Directions for this task: What lines of the material below include the string "then"? Copy all of them.

Input records:
>>>
(* ===== verification/IOReqFsm.v ===== *)
(** * IOReqFsm: the state machine of an IO request

    Translation of io_manager/discoC_IOReq_fsm.c (types from
    io_manager/discoC_IO_Manager.h): one definition per transition function,
    the dispatcher, the locked entry point [IOReq_update_state] and the
    functions that name states and actions.  The theorems say in which order
    the driver may work on an IO request, whatever the interleaving of the
    threads that deliver events. *)

From S2P Require Import Prelude Fsm.

Inductive IOR_FSM_TREvent_t : Type :=
| IOREQ_E_INIT_DONE
| IOREQ_E_OvlpOtherIO
| IOREQ_E_OvlpIODone
| IOREQ_E_RWUDataDone
| IOREQ_E_ReportMDDone
| IOREQ_E_HealDone
| IOREQ_E_IOSeg_IODone
| IOREQ_E_IOSeg_ReportMDDone.

#[global] Instance IOR_FSM_TREvent_t_eq_dec : EqDecision IOR_FSM_TREvent_t.
Proof. solve_decision. Defined.

Inductive IOR_FSM_action_t : Type :=
| IOREQ_A_START
| IOREQ_A_NoAction
| IOREQ_A_AddOvlpWaitQ
| IOREQ_A_SubmitIO
| IOREQ_A_DO_ReportMD
| IOREQ_A_DO_Healing
| IOREQ_A_FreeReq
| IOREQ_A_IOSegIODoneCIIOR
| IOREQ_A_IOSegMDReportDoneCIIOR
| IOREQ_A_END.

#[global] Instance IOR_FSM_action_t_eq_dec : EqDecision IOR_FSM_action_t.
Proof. solve_decision. Defined.

Definition IOR_FSM_action_t_num (x : IOR_FSM_action_t) : nat :=
  match x with
  | IOREQ_A_START => 0
  | IOREQ_A_NoAction => 1
  | IOREQ_A_AddOvlpWaitQ => 2
  | IOREQ_A_SubmitIO => 3
  | IOREQ_A_DO_ReportMD => 4
  | IOREQ_A_DO_Healing => 5
  | IOREQ_A_FreeReq => 6
  | IOREQ_A_IOSegIODoneCIIOR => 7
  | IOREQ_A_IOSegMDReportDoneCIIOR => 8
  | IOREQ_A_END => 9
  end.

Definition IOREQ_A_UNKNOWN : IOR_FSM_action_t := IOREQ_A_END.

Inductive IOR_FSM_state_t : Type :=
| IOREQ_S_START
| IOREQ_S_INIT
| IOREQ_S_RWUserData
| IOREQ_S_OvlpWait
| IOREQ_S_ReportMD
| IOREQ_S_SelfHealing
| IOREQ_S_ReqDone
| IOREQ_S_END.

#[global] Instance IOR_FSM_state_t_eq_dec : EqDecision IOR_FSM_state_t.
Proof. solve_decision. Defined.

Definition IOR_FSM_state_t_num (x : IOR_FSM_state_t) : nat :=
  match x with
  | IOREQ_S_START => 0
  | IOREQ_S_INIT => 1
  | IOREQ_S_RWUserData => 2
  | IOREQ_S_OvlpWait => 3
  | IOREQ_S_ReportMD => 4
  | IOREQ_S_SelfHealing => 5
  | IOREQ_S_ReqDone => 6
  | IOREQ_S_END => 7
  end.

Definition IOREQ_S_UNKNOWN : IOR_FSM_state_t := IOREQ_S_END.

Record IOReq_fsm_t : Type := {
  st_ioReq : IOR_FSM_state_t;
}.

Definition _update_ioReqState_Init (myStat : IOReq_fsm_t) (event : IOR_FSM_TREvent_t)
  : IOReq_fsm_t * IOR_FSM_action_t :=
  match event with
  | IOREQ_E_INIT_DONE =>
      ({| st_ioReq := IOREQ_S_RWUserData |}, IOREQ_A_SubmitIO)
  | IOREQ_E_OvlpOtherIO =>
      ({| st_ioReq := IOREQ_S_OvlpWait |}, IOREQ_A_AddOvlpWaitQ)
  | IOREQ_E_OvlpIODone | IOREQ_E_RWUDataDone | IOREQ_E_ReportMDDone
  | IOREQ_E_HealDone | IOREQ_E_IOSeg_IODone | IOREQ_E_IOSeg_ReportMDDone =>
      (myStat, IOREQ_A_NoAction)
  end.

Definition _update_ioReqState_RWUData (myStat : IOReq_fsm_t) (event : IOR_FSM_TREvent_t)
  : IOReq_fsm_t * IOR_FSM_action_t :=
  match event with
  | IOREQ_E_INIT_DONE | IOREQ_E_OvlpOtherIO | IOREQ_E_OvlpIODone =>
      (myStat, IOREQ_A_NoAction)
  | IOREQ_E_RWUDataDone =>
      ({| st_ioReq := IOREQ_S_ReportMD |}, IOREQ_A_DO_ReportMD)
  | IOREQ_E_ReportMDDone | IOREQ_E_HealDone =>
      (myStat, IOREQ_A_NoAction)
  | IOREQ_E_IOSeg_IODone =>
      (myStat, IOREQ_A_IOSegIODoneCIIOR)
  | IOREQ_E_IOSeg_ReportMDDone =>
      (myStat, IOREQ_A_NoAction)
  end.

Definition _update_ioReqState_OvlpWait (myStat : IOReq_fsm_t) (event : IOR_FSM_TREvent_t)
  : IOReq_fsm_t * IOR_FSM_action_t :=
  match event with
  | IOREQ_E_INIT_DONE | IOREQ_E_OvlpOtherIO =>
      (myStat, IOREQ_A_NoAction)
  | IOREQ_E_OvlpIODone =>
      ({| st_ioReq := IOREQ_S_RWUserData |}, IOREQ_A_SubmitIO)
  | IOREQ_E_RWUDataDone | IOREQ_E_ReportMDDone | IOREQ_E_HealDone
  | IOREQ_E_IOSeg_IODone | IOREQ_E_IOSeg_ReportMDDone =>
      (myStat, IOREQ_A_NoAction)
  end.

Definition _update_ioReqState_ReportMD (myStat : IOReq_fsm_t) (event : IOR_FSM_TREvent_t)
  : IOReq_fsm_t * IOR_FSM_action_t :=
  match event with
  | IOREQ_E_INIT_DONE | IOREQ_E_OvlpOtherIO | IOREQ_E_OvlpIODone
  | IOREQ_E_RWUDataDone =>
      (myStat, IOREQ_A_NoAction)
  | IOREQ_E_ReportMDDone =>
      ({| st_ioReq := IOREQ_S_SelfHealing |}, IOREQ_A_DO_Healing)
  | IOREQ_E_HealDone | IOREQ_E_IOSeg_IODone =>
      (myStat, IOREQ_A_NoAction)
  | IOREQ_E_IOSeg_ReportMDDone =>
      (myStat, IOREQ_A_IOSegMDReportDoneCIIOR)
  end.

Definition _update_ioReqState_SelfHeal (myStat : IOReq_fsm_t) (event : IOR_FSM_TREvent_t)
  : IOReq_fsm_t * IOR_FSM_action_t :=
  match event with
  | IOREQ_E_INIT_DONE | IOREQ_E_OvlpOtherIO | IOREQ_E_OvlpIODone
  | IOREQ_E_RWUDataDone | IOREQ_E_ReportMDDone =>
      (myStat, IOREQ_A_NoAction)
  | IOREQ_E_HealDone =>
      ({| st_ioReq := IOREQ_S_ReqDone |}, IOREQ_A_FreeReq)
  | IOREQ_E_IOSeg_IODone | IOREQ_E_IOSeg_ReportMDDone =>
      (myStat, IOREQ_A_NoAction)
  end.

Definition _update_ioReqState_ReqDone (myStat : IOReq_fsm_t) (event : IOR_FSM_TREvent_t)
  : IOReq_fsm_t * IOR_FSM_action_t :=
  match event with
  | IOREQ_E_INIT_DONE | IOREQ_E_OvlpOtherIO | IOREQ_E_OvlpIODone
  | IOREQ_E_RWUDataDone | IOREQ_E_ReportMDDone | IOREQ_E_HealDone
  | IOREQ_E_IOSeg_IODone | IOREQ_E_IOSeg_ReportMDDone =>
      (myStat, IOREQ_A_NoAction)
  end.

Definition _update_ioReqState_lockless (myStat : IOReq_fsm_t) (event : IOR_FSM_TREvent_t)
  : IOReq_fsm_t * IOR_FSM_action_t :=
  match st_ioReq myStat with
  | IOREQ_S_INIT => _update_ioReqState_Init myStat event
  | IOREQ_S_RWUserData => _update_ioReqState_RWUData myStat event
  | IOREQ_S_OvlpWait => _update_ioReqState_OvlpWait myStat event
  | IOREQ_S_ReportMD => _update_ioReqState_ReportMD myStat event
  | IOREQ_S_SelfHealing => _update_ioReqState_SelfHeal myStat event
  | IOREQ_S_ReqDone => _update_ioReqState_ReqDone myStat event
  | IOREQ_S_START | IOREQ_S_END => (myStat, IOREQ_A_NoAction)
  end.

Definition IOReq_update_state (stat : IOReq_fsm_t) (event : IOR_FSM_TREvent_t)
  : IOReq_fsm_t * IOR_FSM_action_t :=
  _update_ioReqState_lockless stat event.

Definition IOReq_get_state (stat : IOReq_fsm_t) : IOR_FSM_state_t := st_ioReq stat.

Definition ioReqStat_str : list string :=
  ["IOReqS unknown"%string;
   "IOReqS init"%string;
   "IOReqS Ovlp Wait Other IO"%string;
   "IOReqS R/W User Data"%string;
   "IOReqS Report MData"%string;
   "IOReqS Self Healing"%string;
   "IOReqS Request Done"%string;
   "IOReqS unknown"%string].

Definition ioReqAction_str : list string :=
  ["IOReqA Unknown"%string;
   "IOReqA No action"%string;
   "IOReqA Add Ovlp Wait Queue"%string;
   "IOReqA Submit IO"%string;
   "IOReqA DO Report Metadata"%string;
   "IOReqA DO Healing"%string;
   "IOReqA DO Free Request"%string;
   "IOReqA IOSegIODone CI IOReq"%string;
   "IOReqA IOSegMDReportDone CI IOReq"%string;
   "IOReqA Unknown"%string].

Definition IOReq_get_action_str (action : IOR_FSM_action_t) : string :=
  let n := IOR_FSM_action_t_num action in
  if bool_decide (IOR_FSM_action_t_num IOREQ_A_START < n /\ n < IOR_FSM_action_t_num IOREQ_A_END)%nat
  then default EmptyString (ioReqAction_str !! n)
  else default EmptyString (ioReqAction_str !! IOR_FSM_action_t_num IOREQ_A_UNKNOWN).

Definition IOReq_get_state_fsm_str (stat : IOReq_fsm_t) : string :=
  let n := IOR_FSM_state_t_num (IOReq_get_state stat) in
  if bool_decide (IOR_FSM_state_t_num IOREQ_S_START < n /\ n < IOR_FSM_state_t_num IOREQ_S_END)%nat
  then default EmptyString (ioReqStat_str !! n)
  else default EmptyString (ioReqStat_str !! IOR_FSM_state_t_num IOREQ_S_UNKNOWN).

Definition IOReq_init_fsm : IOReq_fsm_t := {| st_ioReq := IOREQ_S_INIT |}.

#[global] Instance IOReq_update_state_FSM : FSM IOReq_fsm_t IOR_FSM_TREvent_t IOR_FSM_action_t := {
  fsm_step := IOReq_update_state;
  fsm_idle := IOREQ_A_NoAction;
}.

(** The rights on the request as a whole (commits of single segments left out). *)
Definition ior_lifecycle (a : IOR_FSM_action_t) : bool :=
  match a with
  | IOREQ_A_NoAction | IOREQ_A_IOSegIODoneCIIOR | IOREQ_A_IOSegMDReportDoneCIIOR => false
  | _ => true
  end.

Definition ior_stages : list IOR_FSM_action_t :=
  [IOREQ_A_SubmitIO; IOREQ_A_DO_ReportMD; IOREQ_A_DO_Healing; IOREQ_A_FreeReq].

Definition ior_script (s : IOReq_fsm_t) (p : list IOR_FSM_action_t) : Prop :=
  match st_ioReq s with
  | IOREQ_S_INIT => p = ior_stages \/ p = IOREQ_A_AddOvlpWaitQ :: ior_stages
  | IOREQ_S_OvlpWait => p = ior_stages
  | IOREQ_S_RWUserData => p = drop 1 ior_stages
  | IOREQ_S_ReportMD => p = drop 2 ior_stages
  | IOREQ_S_SelfHealing => p = drop 3 ior_stages
  | _ => p = []
  end.

Lemma ior_scripted : scripted ior_lifecycle ior_script.
Proof.
  split.
  - intros [[]]; eexists; unfold ior_script; simpl; eauto.
  - intros [[]] [] p; unfold ior_script; simpl; intros Hp; subst; eauto.
Qed.

(** The lifecycle of an IO request.  Whatever events the threads deliver,
    in whatever order and number, the rights granted on the request are granted
    in the order submit, report metadata, heal, free, each at most once,
    preceded by at most one queueing on the overlap wait queue. *)
Theorem IOReq_lifecycle_order (es : list IOR_FSM_TREvent_t) :
  exists p, (p = ior_stages \/ p = IOREQ_A_AddOvlpWaitQ :: ior_stages) /\
    filter (fun a => ior_lifecycle a = true) (fsm_trace IOReq_init_fsm es) `prefix_of` p.
Proof.
  destruct (scripted_prefix _ _ IOReq_init_fsm es ior_scripted) as (p & Hp & Hpre).
  exists p. split; [exact Hp|exact Hpre].
Qed.

(** What the current state says about the past of the request. *)
Lemma ior_history es :
  (IOREQ_A_SubmitIO ∈ fsm_trace IOReq_init_fsm es <->
     match st_ioReq (fsm_final IOReq_init_fsm es) with
     | IOREQ_S_RWUserData | IOREQ_S_ReportMD | IOREQ_S_SelfHealing | IOREQ_S_ReqDone => True
     | _ => False end) /\
  (IOREQ_A_DO_ReportMD ∈ fsm_trace IOReq_init_fsm es <->
     match st_ioReq (fsm_final IOReq_init_fsm es) with
     | IOREQ_S_ReportMD | IOREQ_S_SelfHealing | IOREQ_S_ReqDone => True
     | _ => False end).
Proof.
  induction es as [|e es IH] using rev_ind.
  - cbn. rewrite !elem_of_nil. tauto.
  - rewrite fsm_trace_app, fsm_final_app, !elem_of_app, !fsm_trace_cons, !fsm_final_cons.
    destruct (fsm_final IOReq_init_fsm es) as [st]. cbn in IH.
    destruct st, e; cbn; rewrite ?list_elem_of_singleton; intuition congruence.
Qed.

(** A finished segment may be committed to its IO request exactly while
    user data is in flight (after submit was granted, before metadata reporting
    was), and a finished metadata report exactly from then on until healing. *)
Theorem IOReq_segment_commit_window (es : list IOR_FSM_TREvent_t) :
  (IOReq_update_state (fsm_final IOReq_init_fsm es) IOREQ_E_IOSeg_IODone).2 = IOREQ_A_IOSegIODoneCIIOR
  <-> IOREQ_A_SubmitIO ∈ fsm_trace IOReq_init_fsm es /\
      IOREQ_A_DO_ReportMD ∉ fsm_trace IOReq_init_fsm es.
Proof.
  destruct (ior_history es) as [H1 H2]. rewrite H1, H2.
  destruct (fsm_final IOReq_init_fsm es) as [[]]; cbn; intuition congruence.
Qed.

(** The names printed for two states are exchanged: a request that reads or
    writes user data is shown as waiting for an overlapping IO and vice versa
    (the table of names lists the states in another order than the enum). *)
Theorem IOReq_state_names_exchanged :
  IOReq_get_state_fsm_str {| st_ioReq := IOREQ_S_RWUserData |} = "IOReqS Ovlp Wait Other IO"%string /\
  IOReq_get_state_fsm_str {| st_ioReq := IOREQ_S_OvlpWait |} = "IOReqS R/W User Data"%string.
Proof. split; reflexivity. Qed.

(** A request that was freed is never worked on again. *)
Lemma IOReq_done_halted : halted (M := IOReq_update_state_FSM) {| st_ioReq := IOREQ_S_ReqDone |}.
Proof. by intros []. Qed.

(** Every request can be driven to the end from wherever it is. *)
Lemma IOReq_can_finish :
  can_finish (fun s => s = {| st_ioReq := IOREQ_S_ReqDone |}) IOReq_init_fsm.
Proof.
  apply (can_finish_inv (fun s => st_ioReq s <> IOREQ_S_START /\ st_ioReq s <> IOREQ_S_END)).
  - done.
  - intros [[]] []; done.
  - intros [[]] []; try done.
    + by exists [IOREQ_E_INIT_DONE; IOREQ_E_RWUDataDone; IOREQ_E_ReportMDDone; IOREQ_E_HealDone].
    + by exists [IOREQ_E_RWUDataDone; IOREQ_E_ReportMDDone; IOREQ_E_HealDone].
    + by exists [IOREQ_E_OvlpIODone; IOREQ_E_RWUDataDone; IOREQ_E_ReportMDDone; IOREQ_E_HealDone].
    + by exists [IOREQ_E_ReportMDDone; IOREQ_E_HealDone].
    + by exists [IOREQ_E_HealDone].
    + by exists [].
Qed.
<<<
Task solution:
  then default EmptyString (ioReqAction_str !! n)
  then default EmptyString (ioReqStat_str !! n)
    was), and a finished metadata report exactly from then on until healing. *)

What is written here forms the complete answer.